**TASK OBJECTIVE:** Write out exactly the lines from the start of the entries through the one that contains "induction msgs as [| [tag body] msgs IH]; intros w w'", including both.

Segment Start: DATA RECORDS

(** ** [list_queue_commands] on messages that can be shown *)

Lemma nack_each_same_broker msgs : forall w w',
  same_broker w w' ->
  fst (nack_each msgs w) = fst (nack_each msgs w') /\
  same_broker (snd (nack_each msgs w)) (snd (nack_each msgs w')).
Proof.
  induction msgs as [| [tag body] msgs IH]; intros w w' Hs; [easy |].
  simpl. unfold bind.
  destruct (basic_nack_same_broker tag w w' Hs) as [Hr Hw].
  destruct (basic_nack tag w) as [r1 w1], (basic_nack tag w') as [r2 w2].
  simpl in Hr, Hw. subst r2. destruct r1 as [[] | e]; [now apply IH | easy].
Qed.

(** After browsing, the negative acknowledgments of [list_queue_commands],
    latest delivery first, all succeed and give back the broker state from
    before the browsing. *)
Lemma browsed_nack_each name w0 tags w :
  browsed name w0 tags w ->
  forall msgs, List.map fst msgs = tags ->
    fst (nack_each (rev msgs) w) = Ok tt /\
    same_broker (snd (nack_each (rev msgs) w)) w0.
Proof.
  induction 1 as [| tags w evs _ IH _ | tags w tag body w' _ IH Hget | tags w w' _ IH Hget];
    intros msgs Hm.
  - destruct msgs; [| discriminate]. simpl. split; [easy | apply same_broker_refl].
  - destruct (nack_each_same_broker (rev msgs) (add_trace evs w) w
                (same_broker_add_trace evs w)) as [Hr Hw].
    destruct (IH msgs Hm) as [Hok Hsame].
    split; [congruence | eapply same_broker_trans; eassumption].
  - destruct (exists_last (l := msgs)) as (msgs' & [t b] & ->).
    { intros ->. now destruct tags. }
    rewrite map_app in Hm. simpl in Hm. apply app_inj_tail in Hm. destruct Hm as [Hm ->].
    rewrite rev_app_distr. simpl. unfold bind.
    destruct (nack_after_get _ _ _ _ _ Hget) as [Hok Hsame].
    destruct (basic_nack tag w') as [r w1]. simpl in Hok, Hsame. subst r.
    destruct (nack_each_same_broker (rev msgs') w1 w Hsame) as [Hr Hw].
    destruct (IH msgs' Hm) as [Hok' Hsame'].
    split; [congruence | eapply same_broker_trans; eassumption].
  - apply basic_get_none in Hget. subst w'.
    destruct (nack_each_same_broker (rev msgs) (emit (EvGet name None) w) w
                (same_broker_add_trace [_] w)) as [Hr Hw].
    destruct (IH msgs Hm) as [Hok Hsame].
    split; [congruence | eapply same_broker_trans; eassumption].
Qed.

Lemma nack_each_trace msgs : forall w,
  fst (nack_each msgs w) = Ok tt ->
  trace (snd (nack_each msgs w)) = trace w ++ List.map (fun m => EvNack (fst m)) msgs.
Proof.
  induction msgs as [| [tag body] msgs IH]; intros w; simpl.
  - now rewrite app_nil_r.
  - unfold bind. pose proof (basic_nack_trace tag w) as Ht.
    destruct (basic_nack tag w) as [[[] | e] w1]; [| discriminate].
    intros Hok. rewrite (IH w1 Hok). simpl in Ht. rewrite Ht. now rewrite <- app_assoc.
Qed.

Lemma basic_get_order name w :
  match basic_get name w with
  | (Ok (Some (tag, body)), w') =>
      delivery_order name w = body :: delivery_order name w' /\
      trace w' = trace w ++ [EvGet name (Some (tag, body))]
  | (Ok None, w') => delivery_order name w = [] /\ w' = emit (EvGet name None) w
  | (Raise _, _) => True
  end.
Proof.
  unfold basic_get, delivery_order.
  destruct (chan_open w); [| exact I].
  destruct (queues w !! name) as [q |] eqn:Eq; [| exact I].
  destruct (q_ready q) as [| m rest] eqn:Er.
  - cbn [queues emit add_trace]. rewrite ?Eq, ?Er. now split.
  - cbn [queues trace set_broker emit add_trace]. rewrite lookup_insert_eq.
    cbn [q_ready List.map]. rewrite ?Er. now split.
Qed.

Lemma showable_decodable {J : JsonLib} body : showable body -> decodable body.
Proof.
  intros [Hv [Hn | (d & Hd & _)]]; (split; [exact Hv |]); [now left | right; eauto].
Qed.

Section ListQueueCommands.

Context {J : JsonLib} {U : StrLib}.

Arguments repeat_str : simpl never.

Lemma fetch_commands_run imei w0 :
  chan_open w0 = true -> is_Some (queues w0 !! imei) ->
  forall n msgs w r w',
    browsed imei w0 (List.map fst msgs) w ->
    fetch_commands imei n msgs w = (r, w') ->
    exists new evs,
      r = Ok (msgs ++ new) /\
      browsed imei w0 (List.map fst (msgs ++ new)) w' /\
      delivery_order imei w = List.map snd new ++ delivery_order imei w' /\
      trace w' = trace w ++ evs /\ Forall is_get evs /\
      ((List.length (delivery_order imei w) <= n)%nat -> delivery_order imei w' = []).
Proof.
  intros Ho Hq. induction n as [| n IH]; intros msgs w r w' Hb Hf.
  - simpl in Hf. inversion Hf; subst. exists [], [].
    rewrite !app_nil_r. repeat split; auto.
    intros Hl. destruct (delivery_order imei w'); [reflexivity | simpl in Hl; lia].
  - simpl in Hf. unfold bind in Hf.
    pose proof (basic_get_order imei w) as Hg.
    destruct (basic_get imei w) as [[[[tag body] |] | e] w1] eqn:Eg.
    + destruct Hg as [Hd Ht].
      assert (Hb1 : browsed imei w0 (List.map fst (msgs ++ [(tag, body)])) w1).
      { rewrite map_app. simpl. eapply browsed_get; eassumption. }
      destruct (IH _ _ _ _ Hb1 Hf) as (new & evs & -> & Hb' & Hd' & Ht' & Hg' & Hn).
      exists ((tag, body) :: new), (EvGet imei (Some (tag, body)) :: evs).
      rewrite <- app_assoc in *. simpl in *.
      split; [reflexivity |]. split; [exact Hb' |].
      split; [rewrite Hd, Hd'; reflexivity |].
      split; [rewrite Ht', Ht, <- app_assoc; reflexivity |].
      split; [constructor; [exact I | exact Hg'] |].
      intros Hl. apply Hn. rewrite Hd in Hl. simpl in Hl. lia.
    + destruct Hg as [Hd ->]. unfold ret in Hf. inversion Hf; subst.
      exists [], [EvGet imei None]. rewrite !app_nil_r.
      split; [reflexivity |].
      split; [eapply browsed_empty; eassumption |].
      change (delivery_order imei (emit (EvGet imei None) w)) with (delivery_order imei w).
      split; [rewrite Hd; reflexivity |]. split; [reflexivity |].
      split; [repeat constructor |]. intros _. exact Hd.
    + exfalso. destruct (browsed_ready _ _ _ _ Hb Ho Hq) as [Ho' Hq'].
      exact (basic_get_ready _ _ Ho' Hq' _ _ Eg).
Qed.

Lemma show_command_run display_number body w :
  decodable body ->
  exists evs,
    show_command display_number body w = (Ok tt, add_trace evs w) /\
    Forall is_output evs /\ shown_numbers evs = [display_number].
Proof.
  intros [Hv [Hn | [d Hd]]]; unfold show_command, try_except; unfold bind at 1.
  - rewrite (loads_body_failure _ _ Hv Hn). simpl.
    unfold bind, print, out, emit. rewrite add_trace_app.
    eexists. split; [reflexivity |]. split; [repeat constructor | reflexivity].
  - rewrite (loads_body_success _ _ _ Hv Hd). simpl.
    unfold bind, lift, print, out, emit. simpl. rewrite !add_trace_app.
    eexists. split; [reflexivity |]. split; [repeat constructor | reflexivity].
Qed.

Lemma shown_numbers_app e1 e2 :
  shown_numbers (e1 ++ e2) = shown_numbers e1 ++ shown_numbers e2.
Proof.
  induction e1 as [| e e1 IH]; [reflexivity |].
  simpl. rewrite IH. now destruct (shown_number e).
Qed.

Lemma show_commands_run start_index : forall messages_to_show idx w,
  Forall (fun m => decodable (snd m)) messages_to_show ->
  exists evs,
    show_commands start_index idx messages_to_show w = (Ok tt, add_trace evs w) /\
    Forall is_output evs /\
    shown_numbers evs = numbers_from (start_index + idx) (List.length messages_to_show).
Proof.
  induction messages_to_show as [| [tag body] rest IH]; intros idx w Hd.
  - exists []. rewrite add_trace_nil. repeat split; constructor.
  - inversion Hd as [| ? ? Hb Hrest]; subst. simpl in Hb. simpl. unfold bind.
    destruct (show_command_run (start_index + idx) body w Hb) as (e1 & -> & Ho1 & Hn1).
    destruct (IH (idx + 1) (add_trace e1 w) Hrest) as (e2 & -> & Ho2 & Hn2).
    exists (e1 ++ e2). rewrite add_trace_app. split; [reflexivity |].
    split; [now apply Forall_app |].
    rewrite shown_numbers_app, Hn1, Hn2. unfold numbers_from. simpl.
    rewrite Z.add_0_r. f_equal. rewrite <- seq_shift, List.map_map.
    apply map_ext. intros i. lia.
Qed.

Lemma gets_no_numbers evs : Forall is_get evs -> shown_numbers evs = [].
Proof.
  induction 1 as [| e evs He _ IH]; [reflexivity |].
  cbn [shown_numbers]. rewrite IH. now destruct e.
Qed.

Lemma nacks_tags (tags : list Z) :
  fetched (List.map EvNack tags) = [] /\ nacked (List.map EvNack tags) = tags /\
  acked (List.map EvNack tags) = [] /\ shown_numbers (List.map EvNack tags) = [].
Proof.
  induction tags as [| t tags (Hf & Hn & Ha & Hs)]; [easy |].
  simpl. rewrite Hf, Hn, Ha. repeat split. exact Hs.
Qed.

Lemma length_last_n {A} (n : nat) (l : list A) : List.length (last_n n l) = Nat.min n (List.length l).
Proof. unfold last_n. rewrite length_skipn. lia. Qed.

Segment End: DATA RECORDS

**SOLUTION BELOW:**
(** ** [list_queue_commands] on messages that can be shown *)

Lemma nack_each_same_broker msgs : forall w w',
  same_broker w w' ->
  fst (nack_each msgs w) = fst (nack_each msgs w') /\
  same_broker (snd (nack_each msgs w)) (snd (nack_each msgs w')).
Proof.
  induction msgs as [| [tag body] msgs IH]; intros w w' Hs; [easy |].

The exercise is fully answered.